* **EXERCISE REQUIREMENTS**
Which of the lines below mention the word "structs"? Pull each one out.

● ● ● ● ●

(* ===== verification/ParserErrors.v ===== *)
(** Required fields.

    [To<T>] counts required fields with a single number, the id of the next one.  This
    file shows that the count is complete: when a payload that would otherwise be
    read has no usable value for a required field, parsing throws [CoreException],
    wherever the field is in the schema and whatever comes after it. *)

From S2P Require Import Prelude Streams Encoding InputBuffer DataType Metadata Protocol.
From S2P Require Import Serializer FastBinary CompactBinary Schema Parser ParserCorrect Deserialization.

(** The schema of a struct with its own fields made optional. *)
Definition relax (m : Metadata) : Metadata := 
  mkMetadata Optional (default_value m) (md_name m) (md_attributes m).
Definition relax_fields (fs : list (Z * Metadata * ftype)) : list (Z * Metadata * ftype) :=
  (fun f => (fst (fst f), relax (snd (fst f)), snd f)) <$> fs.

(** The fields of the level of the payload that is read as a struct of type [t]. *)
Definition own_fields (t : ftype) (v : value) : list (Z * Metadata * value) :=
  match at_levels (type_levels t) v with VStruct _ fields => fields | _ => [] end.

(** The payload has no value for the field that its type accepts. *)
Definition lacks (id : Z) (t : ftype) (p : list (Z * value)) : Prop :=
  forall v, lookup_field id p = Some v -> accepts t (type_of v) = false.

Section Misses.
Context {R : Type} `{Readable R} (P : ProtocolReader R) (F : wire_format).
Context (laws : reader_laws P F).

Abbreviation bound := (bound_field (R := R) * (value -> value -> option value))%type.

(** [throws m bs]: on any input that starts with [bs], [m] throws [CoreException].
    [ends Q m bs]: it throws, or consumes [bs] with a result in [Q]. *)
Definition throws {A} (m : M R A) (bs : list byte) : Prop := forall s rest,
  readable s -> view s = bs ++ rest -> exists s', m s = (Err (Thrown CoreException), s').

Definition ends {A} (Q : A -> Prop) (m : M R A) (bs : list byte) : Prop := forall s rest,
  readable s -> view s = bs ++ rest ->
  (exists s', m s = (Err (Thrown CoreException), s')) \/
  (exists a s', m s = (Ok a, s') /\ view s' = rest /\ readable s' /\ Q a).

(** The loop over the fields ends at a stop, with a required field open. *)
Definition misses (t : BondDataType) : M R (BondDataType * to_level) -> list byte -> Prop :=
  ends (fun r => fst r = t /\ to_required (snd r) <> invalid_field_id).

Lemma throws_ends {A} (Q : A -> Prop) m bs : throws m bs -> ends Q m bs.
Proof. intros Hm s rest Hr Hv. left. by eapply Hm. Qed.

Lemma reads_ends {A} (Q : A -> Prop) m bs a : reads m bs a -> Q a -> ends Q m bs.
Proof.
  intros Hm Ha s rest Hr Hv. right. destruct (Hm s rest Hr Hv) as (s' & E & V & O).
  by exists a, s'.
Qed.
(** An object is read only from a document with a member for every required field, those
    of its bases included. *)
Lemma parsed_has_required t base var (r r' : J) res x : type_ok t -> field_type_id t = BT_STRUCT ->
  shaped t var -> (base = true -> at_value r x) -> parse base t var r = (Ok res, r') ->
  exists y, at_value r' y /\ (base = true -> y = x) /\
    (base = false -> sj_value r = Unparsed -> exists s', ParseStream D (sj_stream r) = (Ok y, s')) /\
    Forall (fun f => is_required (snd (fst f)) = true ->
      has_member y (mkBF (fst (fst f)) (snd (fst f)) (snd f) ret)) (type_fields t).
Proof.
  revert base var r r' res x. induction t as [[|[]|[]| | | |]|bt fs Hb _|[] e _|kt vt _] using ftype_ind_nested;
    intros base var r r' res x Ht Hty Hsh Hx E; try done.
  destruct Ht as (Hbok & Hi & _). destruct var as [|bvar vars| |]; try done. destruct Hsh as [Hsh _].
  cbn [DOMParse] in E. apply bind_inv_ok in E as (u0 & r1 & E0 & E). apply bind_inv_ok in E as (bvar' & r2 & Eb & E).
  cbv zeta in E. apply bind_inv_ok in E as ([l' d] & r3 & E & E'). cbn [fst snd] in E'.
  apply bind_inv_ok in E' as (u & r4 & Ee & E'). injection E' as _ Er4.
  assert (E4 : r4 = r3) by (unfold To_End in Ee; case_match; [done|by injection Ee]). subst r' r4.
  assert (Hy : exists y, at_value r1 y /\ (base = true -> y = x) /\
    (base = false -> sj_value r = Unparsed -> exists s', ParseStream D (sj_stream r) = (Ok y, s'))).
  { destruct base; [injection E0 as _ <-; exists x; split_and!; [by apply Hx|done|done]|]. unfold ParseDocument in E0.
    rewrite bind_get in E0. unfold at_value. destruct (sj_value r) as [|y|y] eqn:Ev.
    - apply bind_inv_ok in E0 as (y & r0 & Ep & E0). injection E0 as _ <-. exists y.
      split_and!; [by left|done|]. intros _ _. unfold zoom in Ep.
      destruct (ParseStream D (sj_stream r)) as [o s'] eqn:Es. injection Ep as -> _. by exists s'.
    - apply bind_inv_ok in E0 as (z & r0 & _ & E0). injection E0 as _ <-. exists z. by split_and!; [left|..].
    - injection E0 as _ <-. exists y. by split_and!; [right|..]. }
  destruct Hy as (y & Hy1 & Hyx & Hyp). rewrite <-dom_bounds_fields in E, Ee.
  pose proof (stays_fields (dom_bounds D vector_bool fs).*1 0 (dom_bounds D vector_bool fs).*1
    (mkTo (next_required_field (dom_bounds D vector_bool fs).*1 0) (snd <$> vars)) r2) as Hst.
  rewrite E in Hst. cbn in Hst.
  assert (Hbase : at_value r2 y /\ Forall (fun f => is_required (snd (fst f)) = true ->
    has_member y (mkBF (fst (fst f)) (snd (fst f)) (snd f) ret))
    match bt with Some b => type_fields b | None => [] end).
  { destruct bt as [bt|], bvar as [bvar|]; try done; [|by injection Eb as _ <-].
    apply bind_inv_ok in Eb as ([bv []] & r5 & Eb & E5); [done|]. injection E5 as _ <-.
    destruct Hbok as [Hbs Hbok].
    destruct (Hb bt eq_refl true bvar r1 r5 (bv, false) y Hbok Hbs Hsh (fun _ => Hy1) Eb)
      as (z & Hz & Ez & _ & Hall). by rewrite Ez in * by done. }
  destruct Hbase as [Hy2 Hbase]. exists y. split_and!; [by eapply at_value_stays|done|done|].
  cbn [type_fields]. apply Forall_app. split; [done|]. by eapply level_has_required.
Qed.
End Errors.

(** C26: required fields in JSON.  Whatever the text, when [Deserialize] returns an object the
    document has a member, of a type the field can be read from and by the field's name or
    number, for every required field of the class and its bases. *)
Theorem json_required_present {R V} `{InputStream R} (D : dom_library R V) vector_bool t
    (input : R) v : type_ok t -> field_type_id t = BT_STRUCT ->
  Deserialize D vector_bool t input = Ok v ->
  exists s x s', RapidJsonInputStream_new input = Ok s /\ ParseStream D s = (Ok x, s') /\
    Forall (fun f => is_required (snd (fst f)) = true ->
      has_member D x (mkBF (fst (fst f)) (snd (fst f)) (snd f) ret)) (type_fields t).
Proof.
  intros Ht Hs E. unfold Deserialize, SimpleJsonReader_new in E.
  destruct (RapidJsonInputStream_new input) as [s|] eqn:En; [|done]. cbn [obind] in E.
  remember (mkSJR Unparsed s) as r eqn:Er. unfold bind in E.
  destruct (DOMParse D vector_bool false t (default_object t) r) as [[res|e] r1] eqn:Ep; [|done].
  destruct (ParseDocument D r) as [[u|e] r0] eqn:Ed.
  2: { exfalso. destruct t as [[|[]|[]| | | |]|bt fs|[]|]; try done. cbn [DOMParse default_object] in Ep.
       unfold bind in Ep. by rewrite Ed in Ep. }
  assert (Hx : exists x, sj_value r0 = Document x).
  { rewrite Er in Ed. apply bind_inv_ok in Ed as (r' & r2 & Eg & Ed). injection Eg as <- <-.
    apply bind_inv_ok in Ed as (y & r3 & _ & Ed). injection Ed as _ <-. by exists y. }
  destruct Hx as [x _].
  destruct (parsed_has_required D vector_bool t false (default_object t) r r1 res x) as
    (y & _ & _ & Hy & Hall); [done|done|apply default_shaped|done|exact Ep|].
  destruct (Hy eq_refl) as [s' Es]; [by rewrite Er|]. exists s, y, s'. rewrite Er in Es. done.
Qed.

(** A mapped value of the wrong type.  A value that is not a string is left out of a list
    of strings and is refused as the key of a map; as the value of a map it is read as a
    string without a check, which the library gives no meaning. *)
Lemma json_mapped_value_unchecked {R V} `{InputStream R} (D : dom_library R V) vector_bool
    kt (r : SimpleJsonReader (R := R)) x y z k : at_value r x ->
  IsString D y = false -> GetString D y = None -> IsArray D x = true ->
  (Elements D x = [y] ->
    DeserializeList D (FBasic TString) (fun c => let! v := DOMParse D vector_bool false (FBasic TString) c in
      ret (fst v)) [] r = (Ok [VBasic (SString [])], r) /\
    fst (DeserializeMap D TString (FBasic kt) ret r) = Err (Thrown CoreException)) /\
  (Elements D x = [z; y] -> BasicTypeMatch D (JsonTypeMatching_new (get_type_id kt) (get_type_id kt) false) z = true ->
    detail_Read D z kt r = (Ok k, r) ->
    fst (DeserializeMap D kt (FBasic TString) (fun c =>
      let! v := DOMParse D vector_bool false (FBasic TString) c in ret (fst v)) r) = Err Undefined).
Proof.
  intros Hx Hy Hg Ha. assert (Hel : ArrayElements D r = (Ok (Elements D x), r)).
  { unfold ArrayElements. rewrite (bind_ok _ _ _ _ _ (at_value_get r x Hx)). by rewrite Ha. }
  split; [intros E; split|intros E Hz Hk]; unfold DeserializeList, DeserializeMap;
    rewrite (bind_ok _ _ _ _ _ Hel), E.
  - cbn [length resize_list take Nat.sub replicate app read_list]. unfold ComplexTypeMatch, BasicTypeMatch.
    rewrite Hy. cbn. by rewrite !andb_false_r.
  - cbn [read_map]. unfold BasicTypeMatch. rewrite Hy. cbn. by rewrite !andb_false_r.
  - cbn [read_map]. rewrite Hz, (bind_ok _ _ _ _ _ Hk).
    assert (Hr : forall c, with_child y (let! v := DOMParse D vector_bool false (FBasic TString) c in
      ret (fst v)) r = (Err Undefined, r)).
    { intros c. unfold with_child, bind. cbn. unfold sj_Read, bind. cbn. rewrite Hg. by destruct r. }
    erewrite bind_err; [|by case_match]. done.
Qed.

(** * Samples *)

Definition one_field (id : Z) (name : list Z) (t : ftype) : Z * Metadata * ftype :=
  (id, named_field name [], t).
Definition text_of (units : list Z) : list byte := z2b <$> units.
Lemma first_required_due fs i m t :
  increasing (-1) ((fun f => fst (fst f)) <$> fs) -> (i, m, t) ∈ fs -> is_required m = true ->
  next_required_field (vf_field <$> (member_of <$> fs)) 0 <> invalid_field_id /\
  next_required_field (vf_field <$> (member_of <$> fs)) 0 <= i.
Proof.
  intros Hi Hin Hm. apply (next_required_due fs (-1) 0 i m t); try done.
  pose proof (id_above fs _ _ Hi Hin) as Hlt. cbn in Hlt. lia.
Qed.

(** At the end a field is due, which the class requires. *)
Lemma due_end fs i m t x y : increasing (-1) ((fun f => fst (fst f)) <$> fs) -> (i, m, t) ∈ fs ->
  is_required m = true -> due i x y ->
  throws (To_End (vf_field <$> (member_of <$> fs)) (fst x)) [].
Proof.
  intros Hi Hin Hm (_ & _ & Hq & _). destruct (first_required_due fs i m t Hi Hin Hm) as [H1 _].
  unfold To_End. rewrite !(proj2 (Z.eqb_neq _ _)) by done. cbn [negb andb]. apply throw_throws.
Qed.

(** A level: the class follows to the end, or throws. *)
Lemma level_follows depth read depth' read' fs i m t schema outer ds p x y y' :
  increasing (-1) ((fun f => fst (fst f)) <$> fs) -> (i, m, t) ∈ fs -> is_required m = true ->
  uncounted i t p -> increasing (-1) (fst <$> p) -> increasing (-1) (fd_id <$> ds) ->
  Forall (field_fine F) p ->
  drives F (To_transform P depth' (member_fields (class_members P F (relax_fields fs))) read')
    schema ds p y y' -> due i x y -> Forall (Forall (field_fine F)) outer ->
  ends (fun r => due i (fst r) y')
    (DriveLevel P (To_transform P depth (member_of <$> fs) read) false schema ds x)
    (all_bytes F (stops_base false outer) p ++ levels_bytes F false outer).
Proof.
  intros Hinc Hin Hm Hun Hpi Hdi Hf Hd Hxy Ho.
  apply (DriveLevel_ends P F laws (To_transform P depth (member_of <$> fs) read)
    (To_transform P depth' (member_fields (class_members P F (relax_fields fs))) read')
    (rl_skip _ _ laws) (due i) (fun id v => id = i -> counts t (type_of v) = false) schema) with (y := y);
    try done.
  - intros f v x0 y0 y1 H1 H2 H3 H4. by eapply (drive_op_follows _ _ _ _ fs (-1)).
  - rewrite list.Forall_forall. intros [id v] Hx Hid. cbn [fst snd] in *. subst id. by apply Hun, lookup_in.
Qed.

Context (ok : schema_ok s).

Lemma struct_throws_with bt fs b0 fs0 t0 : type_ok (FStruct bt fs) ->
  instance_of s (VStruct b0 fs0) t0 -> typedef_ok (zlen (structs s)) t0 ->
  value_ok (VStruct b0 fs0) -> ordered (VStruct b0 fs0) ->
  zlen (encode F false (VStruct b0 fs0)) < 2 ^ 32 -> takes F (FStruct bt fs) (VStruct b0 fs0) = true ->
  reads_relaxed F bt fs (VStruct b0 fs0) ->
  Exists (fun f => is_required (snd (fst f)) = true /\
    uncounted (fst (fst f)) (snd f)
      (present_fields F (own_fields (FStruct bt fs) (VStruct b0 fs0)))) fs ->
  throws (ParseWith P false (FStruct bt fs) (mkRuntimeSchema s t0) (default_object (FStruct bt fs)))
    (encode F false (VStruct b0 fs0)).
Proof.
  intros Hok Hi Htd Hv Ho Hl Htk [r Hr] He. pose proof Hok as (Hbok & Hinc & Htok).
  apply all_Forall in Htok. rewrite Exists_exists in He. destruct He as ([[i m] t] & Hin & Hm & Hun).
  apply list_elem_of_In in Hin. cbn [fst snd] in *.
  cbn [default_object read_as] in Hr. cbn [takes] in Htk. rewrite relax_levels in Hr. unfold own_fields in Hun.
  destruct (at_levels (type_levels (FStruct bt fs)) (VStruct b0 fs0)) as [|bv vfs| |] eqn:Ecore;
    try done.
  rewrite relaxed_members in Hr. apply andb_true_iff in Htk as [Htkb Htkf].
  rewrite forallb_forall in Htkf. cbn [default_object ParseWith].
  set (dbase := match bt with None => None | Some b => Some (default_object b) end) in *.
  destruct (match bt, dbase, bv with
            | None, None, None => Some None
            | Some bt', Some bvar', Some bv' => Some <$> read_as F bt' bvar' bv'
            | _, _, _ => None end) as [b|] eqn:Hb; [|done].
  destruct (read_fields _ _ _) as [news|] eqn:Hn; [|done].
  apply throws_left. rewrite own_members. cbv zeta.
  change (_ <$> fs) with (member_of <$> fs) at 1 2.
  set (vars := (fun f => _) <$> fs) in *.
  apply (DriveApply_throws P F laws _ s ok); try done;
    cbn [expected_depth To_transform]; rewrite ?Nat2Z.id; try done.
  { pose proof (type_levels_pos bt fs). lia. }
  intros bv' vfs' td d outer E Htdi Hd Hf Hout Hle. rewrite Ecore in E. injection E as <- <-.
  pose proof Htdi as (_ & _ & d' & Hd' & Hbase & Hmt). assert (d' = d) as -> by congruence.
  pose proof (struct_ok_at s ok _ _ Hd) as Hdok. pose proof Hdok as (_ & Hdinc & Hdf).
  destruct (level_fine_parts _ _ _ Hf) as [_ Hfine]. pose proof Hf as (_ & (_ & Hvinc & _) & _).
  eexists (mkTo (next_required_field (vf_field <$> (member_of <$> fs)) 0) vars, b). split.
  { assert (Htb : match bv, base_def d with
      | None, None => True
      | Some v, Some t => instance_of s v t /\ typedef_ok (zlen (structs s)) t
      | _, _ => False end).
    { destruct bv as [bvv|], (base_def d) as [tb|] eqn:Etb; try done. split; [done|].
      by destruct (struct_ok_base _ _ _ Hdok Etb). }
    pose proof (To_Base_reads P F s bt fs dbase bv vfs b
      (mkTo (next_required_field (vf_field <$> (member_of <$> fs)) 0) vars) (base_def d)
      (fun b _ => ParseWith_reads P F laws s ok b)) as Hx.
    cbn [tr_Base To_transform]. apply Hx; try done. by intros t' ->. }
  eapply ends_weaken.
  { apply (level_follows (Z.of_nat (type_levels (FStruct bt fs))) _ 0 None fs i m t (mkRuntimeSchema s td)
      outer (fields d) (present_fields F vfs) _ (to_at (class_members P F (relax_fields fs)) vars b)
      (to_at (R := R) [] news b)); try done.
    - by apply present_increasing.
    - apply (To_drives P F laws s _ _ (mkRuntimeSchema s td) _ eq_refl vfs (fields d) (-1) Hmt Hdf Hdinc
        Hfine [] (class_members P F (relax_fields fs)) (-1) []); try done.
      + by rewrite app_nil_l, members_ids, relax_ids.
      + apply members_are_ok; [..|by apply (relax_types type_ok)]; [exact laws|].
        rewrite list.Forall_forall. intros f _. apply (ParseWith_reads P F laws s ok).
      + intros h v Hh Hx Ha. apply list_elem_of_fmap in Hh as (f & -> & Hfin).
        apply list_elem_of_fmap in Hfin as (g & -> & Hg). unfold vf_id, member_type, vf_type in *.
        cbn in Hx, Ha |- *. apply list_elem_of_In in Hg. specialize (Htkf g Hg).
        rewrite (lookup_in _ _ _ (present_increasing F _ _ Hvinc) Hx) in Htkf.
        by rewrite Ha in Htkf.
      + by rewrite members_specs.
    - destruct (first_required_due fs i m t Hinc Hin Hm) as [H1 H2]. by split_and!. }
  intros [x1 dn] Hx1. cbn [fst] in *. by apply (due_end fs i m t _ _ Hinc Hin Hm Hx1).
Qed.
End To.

● ● ● ● ●

* **EXERCISE SOLUTION**
  instance_of s (VStruct b0 fs0) t0 -> typedef_ok (zlen (structs s)) t0 ->
      | Some v, Some t => instance_of s v t /\ typedef_ok (zlen (structs s)) t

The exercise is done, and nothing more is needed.